The solution is to ask questions. Furthermore, many times business leaders don't want to spend a lot of time answering questions, and so it can help to ask specific questions. (Not just "Help!") If you mention the specific troubles, they may be able to see why you have problems, and set you on the right path.

Now that you are so close to deadline, there might not be enough remaining time to effectively fix this. Still, communicating, and then showing improvement after the communication, might demonstrate something positive that gives them a reason to have a bigger glimmer of hope that you may be useful.

  1. Do your best to remove the emotion. It's common for people to feel freaked out with this. This was a jerk move, and many people would find it hurts like being punched in the stomach. But as much as it hurts this is business, they are not your family, they don't need to love you. Use cold logic like they did.

  2. Once something like this happens at a company you must decide if it's unusual or if it "sounds about right" as standard operating procedure. If you sense it's an atypical manager making an unusual demand, you might have luck discussing the situation with higher executives more reasonably minded.

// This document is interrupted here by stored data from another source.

(** One turn of the loop: [None] to go on, [Some None] to [break],
    [Some (Some code)] to return. *)
Definition main_turn (fuel : nat) (started_t : Z) (hb : heartbeat)
  : cst pstate (option (option Z) * heartbeat) :=
  r ← on_clocks (heartbeat_next (w_kernel W) fuel hb);
  let '(dt, hb) := r in
  e ← world_test (w_exit W);
  if (e : bool) then mret (Some None, hb)
  else
    rc ← list_call (upscli_list_start (w_nut W));
    if rc =? -1 then mret (Some (Some NETDATA_PLUGIN_EXIT_AND_DISABLE), hb)
    else
      r ← list_loop fuel (fun ups_name => collect_ups ups_name dt);
      match r with
      | Some code => mret (Some (Some code), hb)
      | None =>
          epipe ← world_test (w_epipe W);
          if (epipe : bool) then mret (Some (Some NETDATA_PLUGIN_EXIT_AND_DISABLE), hb)
          else
            e ← world_test (w_exit W);
            if (e : bool) then mret (Some None, hb)
            else
              now ← on_clocks (now_monotonic_sec (w_kernel W));
              if RESTART_AFTER <? i64 (now - started_t) then mret (Some None, hb)
              else
                _ ← evict_unseen;
                mret (None, hb)
      end.

Fixpoint main_loop (turns fuel : nat) (started_t : Z) (hb : heartbeat)
  : cst pstate (option Z) :=
  match turns with
  | O => fun _ => NoFuel
  | S turns =>
      r ← main_turn fuel started_t hb;
      match r with
      | (Some r, _) => mret r
      | (None, hb) => main_loop turns fuel started_t hb
      end
  end.

Definition main_options : dict_options := DictOptions true true false false false true.
Definition name_options : dict_options := DictOptions true false false false false false.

  3. If it feels like it is SOP, a toxic and irrational environment, then forget trying to work it out. They won't want to and you wouldn't be happy if they did ask you back. They may have done you a favor showing their true colors. Their punishment will be trouble retaining and recruiting good people over time.

  4. Don't waste time and money on a lawyer without at least a vague idea what you expect to accomplish. As I commented above, in the US you can be fired if someone does not like the color of your tie. en.wikipedia.org/wiki/At-will_employment. So there is no way a lawyer could do anything about a unreasonable deadline. I'm just saying do a quick google search first. Ok here I'll do one for you:

    Fortunately it looks like SA may not have at-will employment standards: http://www.xperthr.com/international-manual/south-africa-termination-of-employment/9690.

    Read through that page just to get a feel for how things work. If you think they may have went out of bounds, that's the time to consult an attorney. Try to get a referral from someone you know who has hired the lawyer. Google "what to ask before hiring an attorney." as that's another minefield to navigate.